(** The chain and the table row of a recognised preset: the builder's
    invocation carries the chain, and the chain carries out the row. *)
Lemma recognized_chain (preset i o chain : string) (row : list Table.Stage) :
  get_ffmpeg_command preset i o = filtered_command i chain o →
  Table.spec_table_row preset = Some row →
  Table.chain_matches row (Graph.parse_chain chain) = true →
  chain ≠ EmptyString → row ≠ [] →
  ∃ chain row,
    get_ffmpeg_command preset i o = filtered_command i chain o
    ∧ chain ≠ EmptyString
    ∧ Table.spec_table_row preset = Some row
    ∧ row ≠ []
    ∧ Table.chain_matches row (Graph.parse_chain chain) = true.
Proof. intros. by exists chain, row. Qed.

(** C2.  For each of the seven recognised preset identifiers and any two
    paths, the builder returns an invocation of the filtered shape whose
    filter graph is not empty and carries out, stage by stage and in
    order, the row that the table of section 4.2 gives for that preset.
    For every other string it returns the default re-encode command, for
    which the table has no row and which carries no filter graph. *)
Theorem builder_follows_table (preset i o : string) :
  (preset ∈ recognized →
   ∃ chain row,
     get_ffmpeg_command preset i o = filtered_command i chain o
     ∧ chain ≠ EmptyString
     ∧ Table.spec_table_row preset = Some row
     ∧ row ≠ []
     ∧ Table.chain_matches row (Graph.parse_chain chain) = true)
  ∧ (preset ∉ recognized →
     get_ffmpeg_command preset i o = default_command i o
     ∧ Table.spec_table_row preset = None
     ∧ ∀ chain, get_ffmpeg_command preset i o ≠ filtered_command i chain o).
Proof.
  split.
  - unfold recognized. rewrite !elem_of_cons, elem_of_nil.
    intros [->|[->|[->|[->|[->|[->|[->|[]]]]]]]].
    + by eapply (recognized_chain _ _ _
        "lowpass=f=3000,highpass=f=200,equalizer=f=60:width_type=h:width=100:g=10,vibrato=f=0.25:d=0.3,asetrate=44100*0.97,aresample=44100").
    + by eapply (recognized_chain _ _ _
        "lowpass=f=3000,highpass=f=200,equalizer=f=60:width_type=h:width=100:g=10,vibrato=f=0.25:d=0.3,asetrate=44100*0.97,aresample=44100").
    + by eapply (recognized_chain _ _ _
        "lowpass=f=3000,highpass=f=200,equalizer=f=60:width_type=h:width=100:g=10,vibrato=f=0.25:d=0.3,asetrate=44100*0.97,aresample=44100").
    + by eapply (recognized_chain _ _ _
        "atempo=0.85,asetrate=44100*0.95,aresample=44100,reverb=roomsize=0.8:wet=0.45:dry=0.55,equalizer=f=60:width_type=h:width=100:g=12").
    + by eapply (recognized_chain _ _ _
        "atempo=1.25,asetrate=44100*1.1,aresample=44100,highpass=f=100,equalizer=f=8000:width_type=h:width=2000:g=8").
    + by eapply (recognized_chain _ _ _
        "apulsator=hz=0.35:width=0.5,stereotools=mlev=0.5:phase=0.25,extrastereo=m=2.0,reverb=roomsize=0.5:wet=0.3").
    + by eapply (recognized_chain _ _ _
        "atempo=0.90,asetrate=44100*0.93,aresample=44100,reverb=roomsize=0.6:wet=0.35,equalizer=f=60:width_type=h:width=100:g=10").
  - intros H. rewrite (default_when_unrecognized _ _ _ H).
    split; [done|]. split; [by apply no_row_when_unrecognized|].
    intros chain. apply default_has_no_filter_graph.
Qed.

Lemma builder_follows_table_witness :
  (∃ chain row,
     get_ffmpeg_command "nightcore" "in.mp3" "out.m4a"
     = filtered_command "in.mp3" chain "out.m4a"
     ∧ chain ≠ EmptyString
     ∧ Table.spec_table_row "nightcore" = Some row
     ∧ row ≠ []
     ∧ Table.chain_matches row (Graph.parse_chain chain) = true)
  ∧ get_ffmpeg_command "not_a_real_preset" "in.mp3" "out.m4a"
    = default_command "in.mp3" "out.m4a".
Proof.
  split.
  - apply (proj1 (builder_follows_table "nightcore" "in.mp3" "out.m4a")).
    apply (bool_decide_unpack _). vm_compute. exact I.
  - apply (proj2 (builder_follows_table "not_a_real_preset" "in.mp3" "out.m4a")).
    apply (bool_decide_unpack _). vm_compute. exact I.
Defined.

(** C7.  For any two paths the builder returns the very same invocation
    for [lofi], [tiktok_lofi] and [chill_lofi]. *)
Theorem lofi_aliases_interchangeable (i o : string) :
  get_ffmpeg_command "tiktok_lofi" i o = get_ffmpeg_command "lofi" i o
  ∧ get_ffmpeg_command "chill_lofi" i o = get_ffmpeg_command "lofi" i o.
Proof. split; reflexivity. Qed.

(** C9.  Two preset strings outside the seven recognised identifiers give,
    for the same paths, the same invocation: the default command does not
    depend on the unrecognised string. *)
Theorem default_independent_of_preset (p1 p2 i o : string) :
  p1 ∉ recognized → p2 ∉ recognized →
  get_ffmpeg_command p1 i o = get_ffmpeg_command p2 i o.
Proof.
  intros H1 H2. by rewrite !default_when_unrecognized.
Qed.

(** ** The handler *)

Arguments get_ffmpeg_command : simpl never.

Ltac run_handler :=
  unfold attempt, cleanup, try_except, open_wb, read, write, subprocess_run,
    translate_newlines, exists_, unlink, logger, index, raise, mbind, M_bind,
    mret, M_ret;
  simpl.

(** The [finally] block never raises: a failed deletion is logged. *)
Lemma cleanup_returns (env : Env) (p : string) (w : World) :
  ∃ w', cleanup env p w = (Return (), w')
        ∧ (unlink_error env = None → fs w' !! p = None)
        ∧ (is_Some (unlink_error env) → fs w' = fs w).
Proof.
  run_handler.
  destruct (unlink_error env) as [msg|]; simpl.
  - destruct (fault_at_exists env); simpl.
    + eexists; split; [reflexivity|]. split; [discriminate|done].
    + case_bool_decide; simpl;
        (eexists; split; [reflexivity|]; split; [discriminate|done]).
  - assert (Hnone : (if fault_at_exists env then None else None)
                    = (None : option string)) by by destruct (fault_at_exists env).
    rewrite Hnone. simpl. case_bool_decide as Hp; simpl.
    + destruct Hp as [c Hc]. rewrite Hc. eexists; split; [reflexivity|].
      split; [intros _; apply lookup_delete_eq|]. by intros [? ?].
    + eexists; split; [reflexivity|]. split; [|by intros [? ?]].
      intros _. by apply eq_None_not_Some.
Qed.

(** The response is decided by the [try] block. *)
Lemma response_attempt (env : Env) (file : UploadFile) (preset : string) (w : World) :
  response env file preset w
  = (attempt env file preset (input_path_of (uuid4 env))
             (output_path_of (uuid4 env)) w).1.
Proof.
  unfold response, process_audio, try_finally.
  destruct (attempt _ _ _ _ _ w) as [r w1].
  destruct (cleanup_returns env (input_path_of (uuid4 env)) w1) as (w2 & -> & _).
  reflexivity.
Qed.

Section Scenarios.
Variables (env : Env) (file : UploadFile) (preset : string) (w : World).

Lemma response_open_error (msg : string) :
  open_error env = Some msg →
  response env file preset w = Return (error_body msg).
Proof. intros H. rewrite response_attempt. run_handler. by rewrite H. Qed.

Lemma response_read_error (msg : string) :
  open_error env = None → read_result file = ReadError msg →
  response env file preset w = Return (error_body msg).
Proof. intros H1 H2. rewrite response_attempt. run_handler. by rewrite H1, H2. Qed.

Lemma response_read_cancelled :
  open_error env = None → read_result file = ReadCancelled →
  response env file preset w = Raise CancelledError.
Proof. intros H1 H2. rewrite response_attempt. run_handler. by rewrite H1, H2. Qed.

Lemma response_write_error (content msg : string) :
  open_error env = None → read_result file = ReadOk content →
  write_error env = Some msg →
  response env file preset w = Return (error_body msg).
Proof.
  intros H1 H2 H3. rewrite response_attempt. run_handler.
  by rewrite H1, H2, H3.
Qed.

Lemma response_spawn_error (content msg : string) :
  open_error env = None → read_result file = ReadOk content →
  write_error env = None → spawn_error env = Some msg →
  response env file preset w = Return (error_body msg).
Proof.
  intros H1 H2 H3 H4. rewrite response_attempt. run_handler.
  by rewrite H1, H2, H3, H4.
Qed.

Lemma in_time_bool (t : Q) : Qle t (inject_Z 300) → Qle_bool t (inject_Z 300) = true.
Proof. apply Qle_bool_iff. Qed.

Lemma late_bool (t : Q) : Qlt (inject_Z 300) t → Qle_bool t (inject_Z 300) = false.
Proof.
  intros H. destruct (Qle_bool t (inject_Z 300)) eqn:E; [|done].
  apply Qle_bool_iff in E. by apply Qlt_not_le in H.
Qed.

Ltac enter_engine H :=
  destruct H as (content & Hopen & Hread & Hwrite & Hspawn & Hb);
  rewrite response_attempt; run_handler;
  rewrite Hopen, Hread, Hwrite, Hspawn; simpl;
  fold (saved (input_path_of (uuid4 env)) content (fs w));
  rewrite <- Hb.

Ltac enter_exit H Hin :=
  let t := fresh "t" in
  let Ht := fresh "Ht" in
  let Hle := fresh "Hle" in
  destruct Hin as (t & Ht & Hle); enter_engine H;
  rewrite Ht, in_time_bool by done; simpl.

Ltac read_streams Hd :=
  let o := fresh "o" in
  let e := fresh "e" in
  let Ho := fresh "Ho" in
  let He := fresh "He" in
  destruct Hd as [(o & Ho & ->) (e & He & ->)]; rewrite Ho; simpl;
  rewrite He; simpl.

Lemma response_timeout (b : Behaviour) :
  reaches_engine env file preset w b → exceeds_timeout b →
  response env file preset w = Return (error_body "Processing timeout").
Proof.
  intros H Hlate. enter_engine H. unfold exceeds_timeout in Hlate.
  destruct (elapsed b) as [t|]; [|done]. by rewrite late_bool.
Qed.

Lemma response_undecodable (b : Behaviour) (msg : string) :
  reaches_engine env file preset w b → exits_in_time b →
  decode_fault env b msg →
  response env file preset w = Return (error_body msg).
Proof.
  intros H Hin Hd. enter_exit H Hin.
  destruct Hd as [Ho|[(o & t' & Ho & ->) He]].
  - by rewrite Ho.
  - rewrite Ho. simpl. by rewrite He.
Qed.

Lemma response_engine_failure (b : Behaviour) (out err : string) :
  reaches_engine env file preset w b → exits_in_time b →
  decoded env b out err → exit_status b ≠ 0 →
  response env file preset w
  = Return (Json [("status", "error"); ("message", "Processing failed");
                  ("error", err)]).
Proof.
  intros H Hin Hd Hrc. enter_exit H Hin. read_streams Hd.
  apply Z.eqb_neq in Hrc. by rewrite Hrc.
Qed.

Lemma response_stat_fault (b : Behaviour) (out err msg : string) :
  reaches_engine env file preset w b → exits_in_time b →
  decoded env b out err → exit_status b = 0 →
  output_stat_error env = Some msg →
  response env file preset w = Return (error_body msg).
Proof.
  intros H Hin Hd Hrc Hst. enter_exit H Hin. read_streams Hd.
  rewrite Hrc. simpl. by rewrite Hst.
Qed.

Lemma response_output_missing (b : Behaviour) (out err : string) :
  reaches_engine env file preset w b → exits_in_time b →
  decoded env b out err → exit_status b = 0 →
  output_stat_error env = None →
  ¬ on_disk (output_path_of (uuid4 env)) (fs_after b) →
  response env file preset w = Return (error_body "Output file not created").
Proof.
  intros H Hin Hd Hrc Hst Hout. enter_exit H Hin. read_streams Hd.
  rewrite Hrc. simpl. rewrite Hst. simpl. by rewrite bool_decide_eq_false_2.
Qed.

Lemma response_success (b : Behaviour) (out err : string) :
  reaches_engine env file preset w b → exits_in_time b →
  decoded env b out err → exit_status b = 0 →
  output_stat_error env = None →
  on_disk (output_path_of (uuid4 env)) (fs_after b) →
  response env file preset w = Return (processed_file env file preset).
Proof.
  intros H Hin Hd Hrc Hst Hout. enter_exit H Hin. read_streams Hd.
  rewrite Hrc. simpl. rewrite Hst. simpl.
  rewrite bool_decide_eq_true_2 by done. simpl.
  unfold Str.rsplit1, processed_file.
  by destruct (Str.rcut _ _) as [h [t'|]].
Qed.

(** The two streams are read, or one of them cannot be. *)
Lemma decode_cases (b : Behaviour) :
  (∃ msg, decode_fault env b msg) ∨ (∃ out err, decoded env b out err).
Proof.
  unfold decode_fault, decoded, text_of.
  destruct (decode env (output b)) as [o|m] eqn:Ho; [|left; exists m; by left].
  destruct (decode env (diagnostics b)) as [e|m] eqn:He.
  - right. eexists _, _. split; by eexists.
  - left. exists m. right. split; [|done]. eexists _. by eexists.
Qed.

[TASK DETAILS]
For this exercise, please copy exactly the lines of the material above from its first line through the line where "Table.spec_table_row preset = Some row →" appears.

[EXERCISE RESULT]
(** The chain and the table row of a recognised preset: the builder's
    invocation carries the chain, and the chain carries out the row. *)
Lemma recognized_chain (preset i o chain : string) (row : list Table.Stage) :
  get_ffmpeg_command preset i o = filtered_command i chain o →
  Table.spec_table_row preset = Some row →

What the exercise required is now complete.